Par Robin D'Angelo
Montages financiers, holding à l’étranger, films au rabais, actrices mal payées… Dans l’empire des Dorcel père et fils, millionnaires du X et rois autoproclamés du « pornochic » depuis quarante ans, tout n’est pas si rose.
Son déguisement est fin prêt. Après avoir été un directeur d’école, en 2009, puis un maréchal d’Empire, en 2014, Marc Dorcel a choisi cette année une tenue de maharaja. « Avec un turban et des couleurs chamarrées », précise-t-il. Vendredi 18 octobre, le groupe Dorcel organise son traditionnel bal masqué quinquennal. Plus de 2 000 invités dans un lieu prestigieux de l’Ouest parisien, encore tenu secret. Il fallait bien cela pour fêter les 40 ans de la plus célèbre marque française de films pour adultes.

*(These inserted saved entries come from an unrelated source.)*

(* ===== verification/MiScheduleApi.v ===== *)
(** * MiScheduleApi: all exported functions of mi_schedule/mi_schedule.c

    Next to the hook functions and the getters of the fixed groups the module
    exports functions that find no group and no task, and empty notifications.
    The internal functions, which nothing calls, are in [Internal]. *)

From S2P Require Import Prelude HookIface ApiIface MiSchedule.

(** Unloading only prints. *)
Definition mi_schedule_exit : sched_state -> sched_state := fun s => s.

(** ** Exported functions without behaviour *)

Definition create_ls_group : plain_fn sched_state := fun s => (RNull, s).
Definition free_mi_task_struct : plain_fn sched_state := fun s => (RVoid, s).
Definition find_mi_group_by_task : plain_fn sched_state := fun s => (RNull, s).
Definition mi_sched_tick : plain_fn sched_state := fun s => (RVoid, s).
Definition find_mi_group_by_user : plain_fn sched_state := fun s => (RNull, s).
Definition mi_task_fork : plain_fn sched_state := fun s => (RVoid, s).
Definition get_cluster_type : plain_fn sched_state := fun s => (RInt 0, s).
Definition get_mi_task_struct : plain_fn sched_state := fun s => (RNull, s).
Definition get_mi_task_struct_unsafe : plain_fn sched_state := fun s => (RNull, s).
Definition get_pred_target_period : plain_fn sched_state := fun s => (RInt 0, s).
Definition is_32B_user : plain_fn sched_state := fun s => (RBool false, s).
Definition mi_group_ls_group : plain_fn sched_state := fun s => (RInt 0, s).
Definition mi_group_ref_dec : plain_fn sched_state := fun s => (RVoid, s).
Definition mi_task_exiting : plain_fn sched_state := fun s => (RVoid, s).
Definition oem_update_num_sched_clusters : plain_fn sched_state := fun s => (RVoid, s).
Definition pkg_enable : plain_fn sched_state := fun s => (RInt 0, s).
Definition thread_change_ls_group_auto : plain_fn sched_state := fun s => (RInt 0, s).
Definition thread_change_ls_group_explicit : plain_fn sched_state := fun s => (RInt 0, s).
Definition update_pkg_load : plain_fn sched_state := fun s => (RVoid, s).

(** ** The table of the exported functions, in the order of the file *)

Definition sched_exports : api_table sched_state := [
  ("create_ls_group", plain create_ls_group);
  ("free_mi_task_struct", plain free_mi_task_struct);
  ("find_mi_group_by_task", plain find_mi_group_by_task);
  ("mi_sched_tick", plain mi_sched_tick);
  ("find_mi_group_by_user", plain find_mi_group_by_user);
  ("mi_task_fork", plain mi_task_fork);
  ("get_active_mi_groups", plain (addr_of "mi_schedule_active_groups" get_active_mi_groups));
  ("register_sched_load_update_hook", hooking register_sched_load_update_hook);
  ("get_cluster_type", plain get_cluster_type);
  ("unregister_sched_load_update_hook", unhooking unregister_sched_load_update_hook);
  ("get_mi_back_group", plain (addr_of "mi_schedule_back_group" get_mi_back_group));
  ("get_mi_kern_group", plain (addr_of "mi_schedule_kernel_group" get_mi_kern_group));
  ("get_mi_system_group", plain (addr_of "mi_schedule_system_group" get_mi_system_group));
  ("get_mi_task_struct", plain get_mi_task_struct);
  ("get_mi_task_struct_unsafe", plain get_mi_task_struct_unsafe);
  ("get_mi_user_struct", plain (addr_of "mi_schedule_zero_user" get_mi_user_struct));
  ("get_pred_target_period", plain get_pred_target_period);
  ("is_32B_user", plain is_32B_user);
  ("mi_group_ls_group", plain mi_group_ls_group);
  ("mi_group_ref_dec", plain mi_group_ref_dec);
  ("mi_task_exiting", plain mi_task_exiting);
  ("oem_update_num_sched_clusters", plain oem_update_num_sched_clusters);
  ("pkg_enable", plain pkg_enable);
  ("register_mi_update_global_period_f", hooking register_mi_update_global_period_f);
  ("register_task_group_change_update_f", hooking register_task_group_change_update_f);
  ("thread_change_ls_group_auto", plain thread_change_ls_group_auto);
  ("thread_change_ls_group_explicit", plain thread_change_ls_group_explicit);
  ("unregister_mi_update_global_period_f", unhooking unregister_mi_update_global_period_f);
  ("unregister_task_group_change_update_f", unhooking unregister_task_group_change_update_f);
  ("update_pkg_load", plain update_pkg_load)
].

(** The variables the module exports. *)
Definition sched_data : list string := [
  "mi_runqueues"; "num_sched_clusters"; "period_freq_list_lock"
].

(** The slots the hook functions store to. *)
Definition sched_effects : list (string * effect sched_hook) := [
  ("register_sched_load_update_hook", Store sched_load_update_hook);
  ("unregister_sched_load_update_hook", Clear sched_load_update_hook);
  ("register_mi_update_global_period_f", Store mi_update_global_period_hook);
  ("register_task_group_change_update_f", Store task_group_change_update_hook);
  ("unregister_mi_update_global_period_f", Clear mi_update_global_period_hook);
  ("unregister_task_group_change_update_f", Clear task_group_change_update_hook)
].

(** ** Internal functions

    Static functions nothing in the file calls. *)

Module Internal.
Definition init_ravg_info : plain_fn sched_state := fun s => (RInt 0, s).
Definition free_mi_group : plain_fn sched_state := fun s => (RInt 0, s).
Definition find_add_mi_group_id : plain_fn sched_state := fun s => (RInt 0, s).
Definition alloc_add_mi_group : plain_fn sched_state := fun s => (RInt 0, s).
Definition mi_group_ref_add : plain_fn sched_state := fun s => (RInt 0, s).
Definition find_add_mi_group_by_user : plain_fn sched_state := fun s => (RInt 0, s).
Definition mi_ls_group_dec : plain_fn sched_state := fun s => (RInt 0, s).
Definition destory_ls_group : plain_fn sched_state := fun s => (RInt 0, s).
Definition mi_ls_group_add : plain_fn sched_state := fun s => (RInt 0, s).
Definition alloc_ls_group : plain_fn sched_state := fun s => (RInt 0, s).
Definition find_ls_grp_by_task : plain_fn sched_state := fun s => (RInt 0, s).
Definition APP_destory_ls_group : plain_fn sched_state := fun s => (RInt 0, s).
Definition change_lsgroup : plain_fn sched_state := fun s => (RInt 0, s).
Definition change_lsgroup_status : plain_fn sched_state := fun s => (RInt 0, s).
Definition alloc_mi_default_group : plain_fn sched_state := fun s => (RInt 0, s).
Definition create_mi_default_group : plain_fn sched_state := fun s => (RInt 0, s).
Definition free_mi_default_group : plain_fn sched_state := fun s => (RInt 0, s).
Definition change_group_fps : plain_fn sched_state := fun s => (RInt 0, s).
Definition change_system_to_display : plain_fn sched_state := fun s => (RInt 0, s).
Definition init_mi_group : plain_fn sched_state := fun s => (RInt 0, s).
Definition exit_mi_group : plain_fn sched_state := fun s => (RInt 0, s).
Definition set_target_makeup_ns : plain_fn sched_state := fun s => (RInt 0, s).
Definition get_target_makeup_ns : plain_fn sched_state := fun s => (RInt 0, s).
Definition mi_group_ioctl : plain_fn sched_state := fun s => (RInt 0, s).
Definition mi_group_mmap : plain_fn sched_state := fun s => (RInt 0, s).
Definition mi_group_open : plain_fn sched_state := fun s => (RInt 0, s).
Definition mi_group_release : plain_fn sched_state := fun s => (RInt 0, s).
Definition create_runtime_proc : plain_fn sched_state := fun s => (RInt 0, s).
Definition delete_runtimeproc : plain_fn sched_state := fun s => (RInt 0, s).
Definition runtime_open_all : plain_fn sched_state := fun s => (RInt 0, s).
Definition runtime_show_all : plain_fn sched_state := fun s => (RInt 0, s).
Definition top_package_on_b2core_open : plain_fn sched_state := fun s => (RInt 0, s).
Definition package_runtime_show : plain_fn sched_state := fun s => (RInt 0, s).
Definition top_package_on_b1core_open : plain_fn sched_state := fun s => (RInt 0, s).
Definition top_package_on_lcore_open : plain_fn sched_state := fun s => (RInt 0, s).
Definition top_package_open : plain_fn sched_state := fun s => (RInt 0, s).
Definition package_runtime_open : plain_fn sched_state := fun s => (RInt 0, s).
Definition trace_package_write : plain_fn sched_state := fun s => (RInt 0, s).
Definition package_compact_open : plain_fn sched_state := fun s => (RInt 0, s).
Definition package_compact_show : plain_fn sched_state := fun s => (RInt 0, s).
Definition package_tracestat_open : plain_fn sched_state := fun s => (RInt 0, s).
Definition package_trace_stat : plain_fn sched_state := fun s => (RInt 0, s).
Definition package_open_traced_window : plain_fn sched_state := fun s => (RInt 0, s).
Definition traced_window_write : plain_fn sched_state := fun s => (RInt 0, s).
Definition traced_window_show : plain_fn sched_state := fun s => (RInt 0, s).
Definition package_open_window_size : plain_fn sched_state := fun s => (RInt 0, s).
Definition window_size_show : plain_fn sched_state := fun s => (RInt 0, s).
Definition develop_mode_open : plain_fn sched_state := fun s => (RInt 0, s).
Definition develop_mode_set : plain_fn sched_state := fun s => (RInt 0, s).
Definition develop_mode_show : plain_fn sched_state := fun s => (RInt 0, s).
Definition package_reset_traced_window : plain_fn sched_state := fun s => (RInt 0, s).
Definition reset_traced_window_show : plain_fn sched_state := fun s => (RInt 0, s).
Definition pause_mode_open : plain_fn sched_state := fun s => (RInt 0, s).
Definition pause_mode_set : plain_fn sched_state := fun s => (RInt 0, s).
Definition pause_mode_show : plain_fn sched_state := fun s => (RInt 0, s).
Definition get_curr_runtime_items : plain_fn sched_state := fun s => (RInt 0, s).
Definition get_uid_max_value : plain_fn sched_state := fun s => (RInt 0, s).
Definition get_runtime_window_size : plain_fn sched_state := fun s => (RInt 0, s).
Definition get_user_zero : plain_fn sched_state := fun s => (RInt 0, s).
Definition mi_cpu_coregroup_mask : plain_fn sched_state := fun s => (RInt 0, s).
Definition get_package_runtime_info : plain_fn sched_state := fun s => (RInt 0, s).
Definition task_user : plain_fn sched_state := fun s => (RInt 0, s).
Definition task_add_to_userlist : plain_fn sched_state := fun s => (RInt 0, s).
Definition task_add_work : plain_fn sched_state := fun s => (RInt 0, s).
Definition mi_user_roll_wk : plain_fn sched_state := fun s => (RInt 0, s).
Definition mi_task_world_init : plain_fn sched_state := fun s => (RInt 0, s).

Definition sched_internal : list (string * plain_fn sched_state) := [
  ("init_ravg_info", init_ravg_info); ("free_mi_group", free_mi_group);
  ("find_add_mi_group_id", find_add_mi_group_id);
  ("alloc_add_mi_group", alloc_add_mi_group); ("mi_group_ref_add", mi_group_ref_add);
  ("find_add_mi_group_by_user", find_add_mi_group_by_user);
  ("mi_ls_group_dec", mi_ls_group_dec); ("destory_ls_group", destory_ls_group);
  ("mi_ls_group_add", mi_ls_group_add); ("alloc_ls_group", alloc_ls_group);
  ("find_ls_grp_by_task", find_ls_grp_by_task);
  ("APP_destory_ls_group", APP_destory_ls_group); ("change_lsgroup", change_lsgroup);
  ("change_lsgroup_status", change_lsgroup_status);
  ("alloc_mi_default_group", alloc_mi_default_group);
  ("create_mi_default_group", create_mi_default_group);
  ("free_mi_default_group", free_mi_default_group); ("change_group_fps", change_group_fps);
  ("change_system_to_display", change_system_to_display); ("init_mi_group", init_mi_group);
  ("exit_mi_group", exit_mi_group); ("set_target_makeup_ns", set_target_makeup_ns);
  ("get_target_makeup_ns", get_target_makeup_ns); ("mi_group_ioctl", mi_group_ioctl);
  ("mi_group_mmap", mi_group_mmap); ("mi_group_open", mi_group_open);
  ("mi_group_release", mi_group_release); ("create_runtime_proc", create_runtime_proc);
  ("delete_runtimeproc", delete_runtimeproc); ("runtime_open_all", runtime_open_all);
  ("runtime_show_all", runtime_show_all);
  ("top_package_on_b2core_open", top_package_on_b2core_open);
  ("package_runtime_show", package_runtime_show);
  ("top_package_on_b1core_open", top_package_on_b1core_open);
  ("top_package_on_lcore_open", top_package_on_lcore_open);
  ("top_package_open", top_package_open); ("package_runtime_open", package_runtime_open);
  ("trace_package_write", trace_package_write);
  ("package_compact_open", package_compact_open);
  ("package_compact_show", package_compact_show);
  ("package_tracestat_open", package_tracestat_open);
  ("package_trace_stat", package_trace_stat);
  ("package_open_traced_window", package_open_traced_window);
  ("traced_window_write", traced_window_write); ("traced_window_show", traced_window_show);
  ("package_open_window_size", package_open_window_size);
  ("window_size_show", window_size_show); ("develop_mode_open", develop_mode_open);
  ("develop_mode_set", develop_mode_set); ("develop_mode_show", develop_mode_show);
  ("package_reset_traced_window", package_reset_traced_window);
  ("reset_traced_window_show", reset_traced_window_show);
  ("pause_mode_open", pause_mode_open); ("pause_mode_set", pause_mode_set);
  ("pause_mode_show", pause_mode_show); ("get_curr_runtime_items", get_curr_runtime_items);
  ("get_uid_max_value", get_uid_max_value);
  ("get_runtime_window_size", get_runtime_window_size); ("get_user_zero", get_user_zero);
  ("mi_cpu_coregroup_mask", mi_cpu_coregroup_mask);
  ("get_package_runtime_info", get_package_runtime_info); ("task_user", task_user);
  ("task_add_to_userlist", task_add_to_userlist); ("task_add_work", task_add_work);
  ("mi_user_roll_wk", mi_user_roll_wk); ("mi_task_world_init", mi_task_world_init)
].
End Internal.


(** ** Any sequence of calls *)

Definition sched_spec : api_spec sched_hook sched_state := {|
  sp_slot := sched_slots;
  sp_live _ := true;
  sp_dead old := old;
  sp_refuses_null := false;
  sp_effects := sched_effects
|}.

(** What no exported function changes: the groups, the user and the list. *)
Definition sched_fixed (s : sched_state) :=
  (mi_schedule_system_group s, mi_schedule_back_group s, mi_schedule_kernel_group s,
   mi_schedule_zero_user s, mi_schedule_active_groups s).

Lemma sched_table_ok : table_ok sched_spec sched_exports.
Proof.
  unfold table_ok, sched_exports. repeat (apply Forall_cons; split); [..|apply Forall_nil, I];
    intros cb s; cbn; by split_and!.
Qed.

Lemma sched_keeps_fixed cb s :
  Forall (fun e : string * api_fn sched_state => sched_fixed (e.2 cb s).2 = sched_fixed s)
    sched_exports.
Proof. by repeat constructor. Qed.

Lemma sched_internal_inert s : Forall (fun f => f.2 s = (RInt 0, s)) Internal.sched_internal.
Proof. by repeat constructor. Qed.

(** Whatever functions of mi_schedule the other modules call, in whatever
    order, the three groups, the user and the list of active groups stay as
    the init function left them, and each slot holds what the last of its own
    register or unregister functions left there. *)
Theorem sched_calls_spec (calls : list (string * option callback)) (s : sched_state) :
  Forall (fun c => c.1 ∈ sched_exports.*1) calls ->
  exists rs s', run_calls sched_exports calls s = Some (rs, s') /\
    length rs = length calls /\ sched_fixed s' = sched_fixed s /\
    forall h, sched_slots s' h = spec_run sched_spec true calls (sched_slots s) h.
Proof.
  intros Hc. destruct (run_calls_spec sched_spec sched_exports calls s sched_table_ok Hc)
    as (rs & s' & Hr & Hl & _ & Hs).
  exists rs, s'. split_and!; [done|done| |exact Hs].
  eapply run_calls_keeps, Hr. apply sched_keeps_fixed.
Qed.

Lemma sched_calls_spec_witness :
  exists rs s', run_calls sched_exports
    [("register_sched_load_update_hook", Some "load"); ("mi_sched_tick", None);
     ("get_mi_back_group", None)] (mi_schedule_init sched_initial).2 = Some (rs, s') /\
    sched_slots s' sched_load_update_hook = Some "load" /\
    group_id <$> mi_schedule_back_group s' = Some 1.
Proof.
  edestruct (sched_calls_spec
    [("register_sched_load_update_hook", Some "load"); ("mi_sched_tick", None);
     ("get_mi_back_group", None)] (mi_schedule_init sched_initial).2)
    as (rs & s' & Hr & _ & Hf & Hs).
  { apply calls_known. vm_compute. reflexivity. }
  exists rs, s'. split; [exact Hr|]. rewrite Hs. split; [done|].
  injection Hf as _ -> _ _ _. done.
Defined.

Un label connu de tous, un nom passé dans le langage commun. Et, surtout, une entreprise presque comme les autres, qui vient de s’installer au cœur d’un pôle média, à deux pas de Radio France, dans le 16e arrondissement de Paris, dans un immeuble avec open spaces et salles de réunion vitrées où une cinquantaine d’employés se répartissent entre les services de distribution de programmes adultes, de marketing ou de commerce de détail. Parmi ses activités, la plus rentable est la VOD (vidéo à la demande), qui représenterait à elle seule entre 60 % et 70 % du chiffre d’affaires, le reste étant réparti entre les six chaînes de télévision et une griffe de sextoys.
Tapisseries rococo et dorures
L’univers du porno a vu des labels émerger et disparaître, des nababs devenir richissimes puis ruinés, des cinémas X remplis tous les soirs puis fermer les uns après les autres, remplacés par des vidéoclubs, eux-mêmes délaissés quand Internet est arrivé… Et aujourd’hui, en dépit des plates-formes de vidéos pornographiques en ligne qui rendent les films X accessibles en quelques clics, Dorcel est toujours là, une entreprise familiale qui subsiste à toutes les révolutions du secteur, et qui fait aujourd’hui 37 millions d’euros de chiffre d’affaires annuels avec de la pornographie hétéro, gay et trans. « Nous sommes un acteur global d’entertainment, un peu comme Disney ou Warner », se félicite Grégory Dorcel, directeur général arrivé dans l’entreprise de son père en 1998, après un diplôme obtenu dans une école de commerce.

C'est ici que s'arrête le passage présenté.